Water is the Big Issue Many Politicians Ignore

You get a sense of Canada’s critical water problems looking at the Athabasca Glacier in the Columbia Icefield south of Jasper, Alta. It is shrivelling, like a grape in sunlight. […]

You get a sense of Canada’s critical water problems looking at the Athabasca Glacier in the Columbia Icefield south of Jasper, Alta.

It is shrivelling, like a grape in sunlight. The glacier’s retreat is just another indication that our climate is changing and getting warmer. The fight over how much humans contributed to that change has obscured an important issue: Water shortages threaten to pinch our economy and pit provinces against each other.

“We can no longer take our extensive water supplies for granted,” says an Environment Canada report titled A Federal Perspective on Water Quality Issues. The Canadian Press obtained the 21-page draft report last month under the Access to Information Act.

The report forecasts droughts in the Prairies and ground-water shortages in British Columbia and the Great Lakes – St. Lawrence River basin. Lake Superior, the largest of the Great Lakes, fell to its lowest level on record last September.

Sounds like serious stuff. But few politicians have mentioned the issue in the federal election campaign.

In a sense, that’s par for the course for both Liberals and Conservatives in Ottawa. The Tories promised a national water strategy in last fall’s throne speech, but so far, critics say, they haven’t delivered. Both Liberals and Conservatives were tardy about publishing annual reports required by law that show how water supplies are used and maintained. In August, the last assessment posted on Environment Canada’s website was from 2005-06.

As well, as the Brandon Sun points out in a cogent editorial, Ottawa is not exactly forthcoming in informing us about water matters.
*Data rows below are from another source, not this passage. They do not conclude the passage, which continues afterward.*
Lemma recompute_completed_iff_all_done_witness :
  let result :=
    checkAndUpdateGoalCompletionInMemory "user-1" "goal-1" 1 demoService in
  fst result = Return tt
  /\ subtasksOf "goal-1" (snd result) = subtasksOf "goal-1" demoService
  /\ (goalStatus "goal-1" (snd result) = Some COMPLETED
      <-> forall subtask, In subtask (subtasksOf "goal-1" (snd result)) ->
            truthy (Subtask.completed subtask) = true)
  /\ ((forall subtask, In subtask (subtasksOf "goal-1" demoService) ->
         exists b, Subtask.completed subtask = JsBool b) ->
      (goalStatus "goal-1" (snd result) = Some COMPLETED
       <-> forall subtask, In subtask (subtasksOf "goal-1" (snd result)) ->
             Subtask.completed subtask = JsBool true))
  /\ (allCompleted "goal-1" demoService = false -> ACTIVE <> COMPLETED ->
      snd result = demoService)
  /\ (allCompleted "goal-1" demoService = true ->
      goalStatus "goal-1" (snd result) = Some COMPLETED).
Proof.
  apply (recompute_completed_iff_all_done "user-1" "goal-1" 1 demoService
           (Goal.mk "goal-1" "Launch Product MVP"
              (Some "Complete and launch the minimum viable product")
              HIGH ACTIVE (Some "2025-10-30T00:00:00.000Z") None "user-1" 0 0
              None None None)).
  - reflexivity.
  - reflexivity.
  - vm_compute. discriminate.
Defined.

(** C1, counterexample.  In the demo store [user-1] creates a goal as PAUSED
    with one open subtask and toggles that subtask: the request succeeds and
    the completion check turns the PAUSED goal into a COMPLETED one. *)
Lemma paused_goal_completed_by_toggle :
  goalStatus "goal-3" pausedService = Some PAUSED
  /\ subtaskCompleted "subtask-6" pausedService = Some (JsBool false)
  /\ code (fst (GoalController.toggleSubtask "user-1" "subtask-6" 1
                  pausedService)) = 200%nat
  /\ goalStatus "goal-3"
       (snd (GoalController.toggleSubtask "user-1" "subtask-6" 1
               pausedService)) = Some COMPLETED.
Proof. vm_compute. repeat split. Qed.

End CompletionRule.

(** ** Toggling a subtask *)

Module Toggle.

Import InMemory InMemoryFacts.

Lemma set_set {V} (k : string) (v1 v2 : V) (m : JsMap.t V) :
  JsMap.set k v2 (JsMap.set k v1 m) = JsMap.set k v2 m.
Proof.
  induction m as [|[k' v'] r IH]; simpl.
  - now rewrite String.eqb_refl.
  - destruct (String.eqb k' k) eqn:E; simpl.
    + now rewrite String.eqb_refl.
    + now rewrite E, IH.
Qed.

(** Writing back an object with the same goal and an equally truthy
    [completed] leaves the completion check of every goal as it was. *)
Lemma every_set_same (goalId k : string) (v v' : Subtask.t)
      (m : JsMap.t Subtask.t) :
  JsMap.get k m = Some v ->
  Subtask.goalId v' = Subtask.goalId v ->
  truthy (Subtask.completed v') = truthy (Subtask.completed v) ->
  forallb (fun s => truthy (Subtask.completed s))
    (filter (fun s => String.eqb (Subtask.goalId s) goalId)
            (JsMap.values (JsMap.set k v' m)))
  = forallb (fun s => truthy (Subtask.completed s))
      (filter (fun s => String.eqb (Subtask.goalId s) goalId)
              (JsMap.values m)).
Proof.
  intros Hget Hg Hc.
  induction m as [|[k0 v0] r IH]; simpl in *; [discriminate|].
  destruct (String.eqb k0 k) eqn:E; simpl.
  - injection Hget as ->. rewrite Hg.
    destruct (String.eqb (Subtask.goalId v) goalId); simpl; [|reflexivity].
    now rewrite Hc.
  - destruct (String.eqb (Subtask.goalId v0) goalId); simpl;
      now rewrite (IH Hget).
Qed.

Lemma allCompleted_ext (goalId : string) (a b : GoalService.t) :
  GoalService.inMemorySubtasks a = GoalService.inMemorySubtasks b ->
  allCompleted goalId a = allCompleted goalId b.
Proof. unfold allCompleted, subtasksOf. now intros ->. Qed.

(** A stored subtask is among the subtasks of its goal. *)
Lemma In_subtasksOf (k : string) (v : Subtask.t) (svc : GoalService.t) :
  JsMap.get k (GoalService.inMemorySubtasks svc) = Some v ->
  In v (subtasksOf (Subtask.goalId v) svc).
Proof.
  intros Hget. unfold subtasksOf. apply filter_In. split.
  - eapply JsMapFacts.In_values, JsMapFacts.get_In, Hget.
  - apply String.eqb_refl.
Qed.

Lemma allCompleted_get (k : string) (v : Subtask.t) (svc : GoalService.t) :
  JsMap.get k (GoalService.inMemorySubtasks svc) = Some v ->
  allCompleted (Subtask.goalId v) svc = true ->
  truthy (Subtask.completed v) = true.
Proof.
  intros Hget Hall. unfold allCompleted in Hall.
  rewrite forallb_forall in Hall.
  apply (Hall v). eapply In_subtasksOf, Hget.
Qed.

(** Without a database the service methods are the in-memory ones. *)
Lemma toggleSubtask_inMemory (userId subtaskId : string) (now : Date)
      (svc : GoalService.t) :
  GoalService.isDatabaseAvailable svc = false ->
  Service.toggleSubtask userId subtaskId now svc
  = toggleSubtaskInMemory userId subtaskId now svc.
Proof.
  intros Hdb. unfold Service.toggleSubtask, bind, this. now rewrite Hdb.
Qed.

Lemma checkAndUpdateGoalCompletion_inMemory (userId goalId : string)
      (now : Date) (svc : GoalService.t) :
  GoalService.isDatabaseAvailable svc = false ->
  Service.checkAndUpdateGoalCompletion userId goalId now svc
  = checkAndUpdateGoalCompletionInMemory userId goalId now svc.
Proof.
  intros Hdb. unfold Service.checkAndUpdateGoalCompletion, bind, this.
  now rewrite Hdb.
Qed.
The Sun says the Environment Canada report warning about a water crisis was drafted in December 2007, but was only made available last month because The Canadian Press demanded it.

Earlier this year, says the paper, a major report from Natural Resources Canada was subtly posted in an obscure section of the department’s website late on a Friday afternoon.

“The quiet publication of the report,” says the Sun, “came despite years of research, the input of more than 100 experts and – amazingly – the hiring of a public relations firm at a cost of $50,000 to plan the document’s public release.”

A Health Canada report, Human Health in a Changing Climate: A Canadian Assessment of Vulnerabilities and Adaptive Capacity was supposed to be released in the spring, but the government didn’t make it public until July 31 – again, through quiet posting on a departmental website.

“It is a matter of dire urgency that the public be apprised of climate change concerns and that governments act on them,” said Colin Soskolne, of the University of Alberta, one of the contributors to the report.

At the time he was quoted in August, he had yet to receive a hard copy of the report.

The Environment Canada report made public through the efforts of The Canadian Press says climate change and a growing population are draining our resources of water.

Canada has a fifth of the world’s supply of fresh water, but only seven per cent of it is renewable. Most of it comes from ice-age glaciers, like the Athabasca, or underground aquifers.

But federal government data on groundwater reserves, says the report, “is sparse and often inadequate.” The United States has spent more than a decade mapping its underground water reserves. Canada shares aquifers with America, but “our lack of data places Canada at a strategic disadvantage for bilateral negotiations with the U.S.”

Canadians have been adamant that we not sell water to America, but demands for it could increase substantially if supplies south of the border continue to dwindle. We could be bombarded with pleas from “our best friend and trading partner.”

Daniel Klymchuk, in a report for the Frontier Centre of Public Policy, has argued Manitoba could earn US$1.33 billion a year by simply exporting one per cent of its water to the U.S.

In a new book, Dry Spring, Chris Wood says the U.S. is headed for hard, dry times. The Colorado, once one of North America’s great rivers, is much diminished. Major U.S. aquifers may be exhausted in the next 25 years. Mexico City is sinking as its 20 million residents lap up the water below it.

At the same time, Canada is not treating its water appropriately. A spring report in the Canadian Medical Association Journal said 1,760 communities in Canada had a boil-water advisory in effect, including 679 in Ontario and 530 in B.C. Manitoba had 59 communities in this category in mid-March, including Anola, which has had a drinking water warning for nearly eight years.

The Environment Canada report says the federal government should take a more hands-on role in managing the nation’s water, which is now largely done by provinces.

But many Ottawa politicians don’t seem to be interested.

Meanwhile, the Athabasca Glacier continues to shrink.